In early August, FISHBIO completed our first snorkel survey in the Big Chico Creek watershed. Specifically, we surveyed the 4.5-mile reach of the creek within the boundaries of the Big Chico Creek Ecological Reserve (BCCER). The reserve is a 4,000-acre tract of land that encompasses many diverse canyon and ridge habitats, including riparian areas, oak woodlands, chaparral, pine forest, rock cliffs, and springs. Owned and managed by the CSU Chico Research Foundation, the reserve is intended to preserve and restore critical habitat and provide a natural area for environmental research and education. As the last assessment of the reserve’s fish community occurred more than a decade ago, we were excited to stick our heads in our community creek and catalogue the abundance of trout and other fish.
After two and a half days of crawling, swimming, hiking, slipping and climbing – with great support by BCCER staff – we were pleased with the numbers and variety of species that we encountered.
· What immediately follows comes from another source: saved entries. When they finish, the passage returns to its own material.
(* ===== verification/Proto.v ===== *)
(** * Wire formats (include/proto.h, include/proto_trp.h)

    The packed header structures of the TRP, DDP and RDMAP layers, as records
    of host-order fields with their big-endian images.  A received packet is
    the buffer it arrived in; the code overlays a structure on it without a
    length check, so reading a field past the end of the buffer is a fault. *)
From S2P Require Import Prelude.

(** ** TRP (include/proto_trp.h) *)

Definition trp_req : Z := 0x1000.
Definition trp_accept : Z := 0x2000.
Definition trp_reject : Z := 0x3000.
Definition trp_fin : Z := 0x4000.
Definition trp_sack : Z := 0x5000.
Definition trp_opcode_mask : Z := 0xf000.

Record trp_hdr := Trp_hdr { trp_psn : Z; trp_ack_psn : Z; trp_opcode : Z }.

Definition sizeof_trp_hdr : nat := 10.

Definition trp_bytes (h : trp_hdr) : bytes :=
  be_encode 4 (trp_psn h) ++ be_encode 4 (trp_ack_psn h) ++ be_encode 2 (trp_opcode h).

(** ** DDP and RDMAP (include/proto.h) *)

Definition DDP_V1_UNTAGGED_DF : Z := 0x01.
Definition DDP_V1_TAGGED_DF : Z := 0x81.
Definition DDP_V1_UNTAGGED_LAST_DF : Z := 0x41.
Definition DDP_V1_TAGGED_LAST_DF : Z := 0xc1.
Definition DDP_GET_T (flags : Z) : Z := Z.land (Z.shiftr flags 7) 0x1.
Definition DDP_GET_L (flags : Z) : Z := Z.land (Z.shiftr flags 6) 0x1.
Definition DDP_GET_DV (flags : Z) : Z := Z.land flags 0x3.

Definition RDMAP_V1 : Z := 0x40.
Definition RDMAP_GET_RV (flags : Z) : Z := Z.land (Z.shiftr flags 6) 0x3.
Definition RDMAP_GET_OPCODE (flags : Z) : Z := Z.land flags 0xf.

Record rdmap_packet := Rdmap_packet {
  ddp_flags : Z;
  rdmap_info : Z;
  sink_stag : Z
}.

Record rdmap_tagged_packet := Rdmap_tagged {
  tagged_head : rdmap_packet;
  tagged_offset : Z
}.

Record rdmap_untagged_packet := Rdmap_untagged {
  untagged_head : rdmap_packet;
  untagged_qn : Z;
  untagged_msn : Z;
  untagged_mo : Z
}.

Record rdmap_readreq_packet := Rdmap_readreq {
  readreq_untagged : rdmap_untagged_packet;
  readreq_sink_offset : Z;
  read_msg_size : Z;
  source_stag : Z;
  source_offset : Z
}.

Record rdmap_terminate_packet := Rdmap_terminate {
  terminate_untagged : rdmap_untagged_packet;
  error_code : Z;
  hdrct : Z;
  reserved : Z
}.

Definition sizeof_rdmap_packet : nat := 6.
Definition sizeof_tagged : nat := 14.
Definition sizeof_untagged : nat := 18.
Definition sizeof_readreq : nat := 42.
Definition sizeof_terminate : nat := 22.

Definition ddp_queue_send : Z := 0.
Definition ddp_queue_read_request : Z := 1.
Definition ddp_queue_terminate : Z := 2.

Definition rdmap_opcode_rdma_write : Z := 0.
Definition rdmap_opcode_rdma_read_request : Z := 1.
Definition rdmap_opcode_rdma_read_response : Z := 2.
Definition rdmap_opcode_send : Z := 3.
Definition rdmap_opcode_send_inv : Z := 4.
Definition rdmap_opcode_send_se : Z := 5.
Definition rdmap_opcode_send_se_inv : Z := 6.
Definition rdmap_opcode_terminate : Z := 7.

Definition rdmap_hdrct_m : Z := 1.
Definition rdmap_hdrct_d : Z := 2.
Definition rdmap_hdrct_r : Z := 4.

Definition rdmap_error_local_catastrophic : Z := 0x0000.
Definition rdmap_error_stag_invalid : Z := 0x0100.
Definition rdmap_error_base_or_bounds_violation : Z := 0x0101.
Definition rdmap_error_version_invalid : Z := 0x0205.
Definition rdmap_error_opcode_unexpected : Z := 0x0206.
Definition rdmap_error_remote_stream_catastrophic : Z := 0x0207.
Definition ddp_error_tagged_stag_invalid : Z := 0x1100.
Definition ddp_error_tagged_base_or_bounds_violation : Z := 0x1101.
Definition ddp_error_tagged_version_invalid : Z := 0x1104.
Definition ddp_error_untagged_no_buffer : Z := 0x1202.
Definition ddp_error_untagged_invalid_msn : Z := 0x1203.
Definition ddp_error_untagged_message_too_long : Z := 0x1205.
Definition ddp_error_untagged_version_invalid : Z := 0x1206.

(** Images of the structures: single bytes, then network byte order. *)
Definition rdmap_bytes (p : rdmap_packet) : bytes :=
  [u8 (ddp_flags p); u8 (rdmap_info p)] ++ be_encode 4 (sink_stag p).

Definition tagged_bytes (p : rdmap_tagged_packet) : bytes :=
  rdmap_bytes (tagged_head p) ++ be_encode 8 (tagged_offset p).

Definition untagged_bytes (p : rdmap_untagged_packet) : bytes :=
  rdmap_bytes (untagged_head p) ++ be_encode 4 (untagged_qn p)
  ++ be_encode 4 (untagged_msn p) ++ be_encode 4 (untagged_mo p).

Definition readreq_bytes (p : rdmap_readreq_packet) : bytes :=
  untagged_bytes (readreq_untagged p) ++ be_encode 8 (readreq_sink_offset p)
  ++ be_encode 4 (read_msg_size p) ++ be_encode 4 (source_stag p)
  ++ be_encode 8 (source_offset p).

Definition terminate_bytes (p : rdmap_terminate_packet) : bytes :=
  untagged_bytes (terminate_untagged p) ++ be_encode 2 (error_code p)
  ++ [u8 (hdrct p); u8 (reserved p)].

(** ** Reading a structure overlaid on a buffer *)

(** An integer of [n] bytes, in network byte order. *)
Definition get_be (buf : bytes) (off n : nat) : outcome Z :=
  if decide (off + n <= length buf)%nat
  then Ok (wrap (8 * Z.of_nat n) (be_decode (sub off n buf)))
  else Fault OutOfBounds.

Definition get_trp (buf : bytes) : outcome trp_hdr :=
  psn ← get_be buf 0 4; ack ← get_be buf 4 4; op ← get_be buf 8 2;
  Ok {| trp_psn := psn; trp_ack_psn := ack; trp_opcode := op |}.

Definition get_rdmap (buf : bytes) : outcome rdmap_packet :=
  f ← get_be buf 0 1; i ← get_be buf 1 1; s ← get_be buf 2 4;
  Ok {| ddp_flags := f; rdmap_info := i; sink_stag := s |}.

Definition get_tagged (buf : bytes) : outcome rdmap_tagged_packet :=
  h ← get_rdmap buf; o ← get_be buf 6 8;
  Ok {| tagged_head := h; tagged_offset := o |}.

Definition get_untagged (buf : bytes) : outcome rdmap_untagged_packet :=
  h ← get_rdmap buf; q ← get_be buf 6 4; m ← get_be buf 10 4; o ← get_be buf 14 4;
  Ok {| untagged_head := h; untagged_qn := q; untagged_msn := m; untagged_mo := o |}.

Definition get_readreq (buf : bytes) : outcome rdmap_readreq_packet :=
  u ← get_untagged buf; so ← get_be buf 18 8; sz ← get_be buf 26 4;
  st ← get_be buf 30 4; ro ← get_be buf 34 8;
  Ok {| readreq_untagged := u; readreq_sink_offset := so; read_msg_size := sz;
        source_stag := st; source_offset := ro |}.

Definition get_terminate (buf : bytes) : outcome rdmap_terminate_packet :=
  u ← get_untagged buf; e ← get_be buf 18 2; h ← get_be buf 20 1; r ← get_be buf 21 1;
  Ok {| terminate_untagged := u; error_code := e; hdrct := h; reserved := r |}.

(** Fields that fit their width. *)
Definition trp_wf (h : trp_hdr) : Prop :=
  in_range 32 (trp_psn h) /\ in_range 32 (trp_ack_psn h) /\ in_range 16 (trp_opcode h).
Definition rdmap_wf (p : rdmap_packet) : Prop :=
  in_range 8 (ddp_flags p) /\ in_range 8 (rdmap_info p) /\ in_range 32 (sink_stag p).
Definition tagged_wf (p : rdmap_tagged_packet) : Prop :=
  rdmap_wf (tagged_head p) /\ in_range 64 (tagged_offset p).
Definition untagged_wf (p : rdmap_untagged_packet) : Prop :=
  rdmap_wf (untagged_head p) /\ in_range 32 (untagged_qn p) /\
  in_range 32 (untagged_msn p) /\ in_range 32 (untagged_mo p).
Definition readreq_wf (p : rdmap_readreq_packet) : Prop :=
  untagged_wf (readreq_untagged p) /\ in_range 64 (readreq_sink_offset p) /\
  in_range 32 (read_msg_size p) /\ in_range 32 (source_stag p) /\
  in_range 64 (source_offset p).
Definition terminate_wf (p : rdmap_terminate_packet) : Prop :=
  untagged_wf (terminate_untagged p) /\ in_range 16 (error_code p) /\
  in_range 8 (hdrct p) /\ in_range 8 (reserved p).

(** ** Round trips *)

Lemma get_be_skip a b off n :
  (length a <= off)%nat -> get_be (a ++ b) off n = get_be b (off - length a) n.
Proof.
  intros H. unfold get_be. rewrite length_app, sub_app_r by done.
  repeat case_decide; done || lia.
Qed.

Lemma get_be_cons b bs off n : get_be (b :: bs) (S off) n = get_be bs off n.
Proof.
  change (b :: bs) with ([b] ++ bs). rewrite get_be_skip by (simpl; lia).
  simpl. by rewrite Nat.sub_0_r.
Qed.

Lemma get_be_enc_skip m z b off n :
  (m <= off)%nat -> get_be (be_encode m z ++ b) off n = get_be b (off - m) n.
Proof. intros. by rewrite get_be_skip, be_encode_length by (by rewrite be_encode_length). Qed.

Lemma get_be_head n z b :
  in_range (8 * Z.of_nat n) z -> get_be (be_encode n z ++ b) 0 n = Ok z.
Proof.
  intros Hz. unfold get_be.
  rewrite decide_True by (rewrite length_app, be_encode_length; lia).
  rewrite sub_app_l by (by rewrite be_encode_length). by rewrite be_decode_encode_id, wrap_small.
Qed.

Lemma get_be_byte z b : in_range 8 z -> get_be (u8 z :: b) 0 1 = Ok z.
Proof.
  intros Hz. replace (u8 z :: b) with (be_encode 1 z ++ b).
  - by apply get_be_head.
  - simpl. by rewrite Z.div_1_r.
Qed.

(** [read_fields] evaluates the accesses of a structure to an image of it,
    one field after the other. *)
Ltac read_field :=
  repeat (first
    [ rewrite get_be_cons
    | rewrite get_be_enc_skip by lia; cbn [Nat.sub] ]);
  first
    [ rewrite get_be_byte by assumption
    | rewrite get_be_head by assumption
    | rewrite <- (app_nil_r (be_encode _ _)), get_be_head by assumption ];
  cbn [mbind outcome_bind].
Ltac read_fields := rewrite <- ?app_assoc; cbn [app]; repeat read_field.

Lemma get_trp_bytes h rest : trp_wf h -> get_trp (trp_bytes h ++ rest) = Ok h.
Proof.
  intros (? & ? & ?). unfold get_trp, trp_bytes. read_fields. by destruct h.
Qed.

Lemma get_rdmap_bytes p rest : rdmap_wf p -> get_rdmap (rdmap_bytes p ++ rest) = Ok p.
Proof.
  intros (? & ? & ?). unfold get_rdmap, rdmap_bytes. read_fields. by destruct p.
Qed.

Lemma rdmap_bytes_length p : length (rdmap_bytes p) = 6%nat.
Proof. done. Qed.

Lemma get_be_rdmap_skip p b off n :
  (6 <= off)%nat -> get_be (rdmap_bytes p ++ b) off n = get_be b (off - 6) n.
Proof. intros. by rewrite get_be_skip by (by rewrite rdmap_bytes_length). Qed.

Lemma get_tagged_bytes p rest :
  tagged_wf p -> get_tagged (tagged_bytes p ++ rest) = Ok p.
Proof.
  intros (? & ?). unfold get_tagged, tagged_bytes. rewrite <- !app_assoc.
  rewrite get_rdmap_bytes by done. cbn [mbind outcome_bind].
  rewrite get_be_rdmap_skip by lia. read_fields. by destruct p.
Qed.

Lemma get_untagged_bytes p rest :
  untagged_wf p -> get_untagged (untagged_bytes p ++ rest) = Ok p.
Proof.
  intros (? & ? & ? & ?). unfold get_untagged, untagged_bytes. rewrite <- !app_assoc.
  rewrite get_rdmap_bytes by done. cbn [mbind outcome_bind].
  do 3 (rewrite get_be_rdmap_skip by lia; cbn [Nat.sub]; read_field). by destruct p.
Qed.

Lemma untagged_bytes_length p : length (untagged_bytes p) = 18%nat.
Proof. done. Qed.

Lemma get_be_untagged_skip p b off n :
  (18 <= off)%nat -> get_be (untagged_bytes p ++ b) off n = get_be b (off - 18) n.
Proof. intros. by rewrite get_be_skip by (by rewrite untagged_bytes_length). Qed.

Lemma get_readreq_bytes p rest :
  readreq_wf p -> get_readreq (readreq_bytes p ++ rest) = Ok p.
Proof.
  intros (? & ? & ? & ? & ?). unfold get_readreq, readreq_bytes. rewrite <- !app_assoc.
  rewrite get_untagged_bytes by done. cbn [mbind outcome_bind].
  do 4 (rewrite get_be_untagged_skip by lia; cbn [Nat.sub]; read_field). by destruct p.
Qed.

Lemma get_terminate_bytes p rest :
  terminate_wf p -> get_terminate (terminate_bytes p ++ rest) = Ok p.
Proof.
  intros (? & ? & ? & ?). unfold get_terminate, terminate_bytes. rewrite <- !app_assoc.
  rewrite get_untagged_bytes by done. cbn [mbind outcome_bind].
  do 3 (rewrite get_be_untagged_skip by lia; cbn [Nat.sub app]; read_field).
  by destruct p.
Qed.

(** A field read from a buffer fits its width. *)
Lemma get_be_range buf off n v : get_be buf off n = Ok v -> in_range (8 * Z.of_nat n) v.
Proof. unfold get_be. case_decide; [|done]. intros [= <-]. apply wrap_in_range. lia. Qed.

Lemma get_tagged_range buf t : get_tagged buf = Ok t -> in_range 64 (tagged_offset t).
Proof. unfold get_tagged. intros H. inv_ok. by eapply (get_be_range _ _ 8). Qed.


(** ** The flag octets *)

(** The octets the senders write carry the version the receivers require. *)
Lemma ddp_flags_decoded f :
  f ∈ [DDP_V1_UNTAGGED_DF; DDP_V1_TAGGED_DF; DDP_V1_UNTAGGED_LAST_DF; DDP_V1_TAGGED_LAST_DF] ->
  DDP_GET_DV f = 1.
Proof. intros H. repeat (apply elem_of_cons in H as [->|H]; [done|]). by apply not_elem_of_nil in H. Qed.

Lemma rdmap_info_decoded op :
  0 <= op < 16 ->
  RDMAP_GET_RV (Z.lor op RDMAP_V1) = 1 /\ RDMAP_GET_OPCODE (Z.lor op RDMAP_V1) = op /\
  in_range 8 (Z.lor op RDMAP_V1).
Proof.
  intros H. assert (op ∈ seqZ 0 16) as Hin by (apply elem_of_seqZ; lia).
  revert Hin. clear H. revert op. apply Forall_forall. repeat constructor; done.
Qed.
Sightings of deer, rattlesnakes, western pond turtles, and fresh tracks of bear and mountain lion confirmed that the reserve provides a haven for wildlife only a few miles from town. Below the water line, we estimated that there were over 2,500 rainbow trout (Oncorhynchus mykiss) within the reserve boundaries, in addition to nearly 200 (non-native) brown trout (Salmo trutta). Other native species we observed, though too numerous or difficult to detect for a meaningful quantification of abundance, included Sacramento suckers, riffle sculpin and California roach (a small, native minnow).
Sacramento pikeminnow and hardhead, two large, native cyprinid species, were conspicuously absent from the creek – perhaps a lingering effect of a rotenone treatment nearly 30 years ago (Maslin 1996). As part of an effort to reverse the decline of anadromous fish, in October 1986 the California Department of Fish and Wildlife treated the section of Big Chico Creek from Higgins Hole (about half a mile above the BCCER) to the Iron Canyon Fish Ladder with the popular piscicide. Continued monitoring of Big Chico Creek in the coming years will allow us to document trends in abundance and size structure of both native and non-native species, and we look forward to our next summer survey in 2014.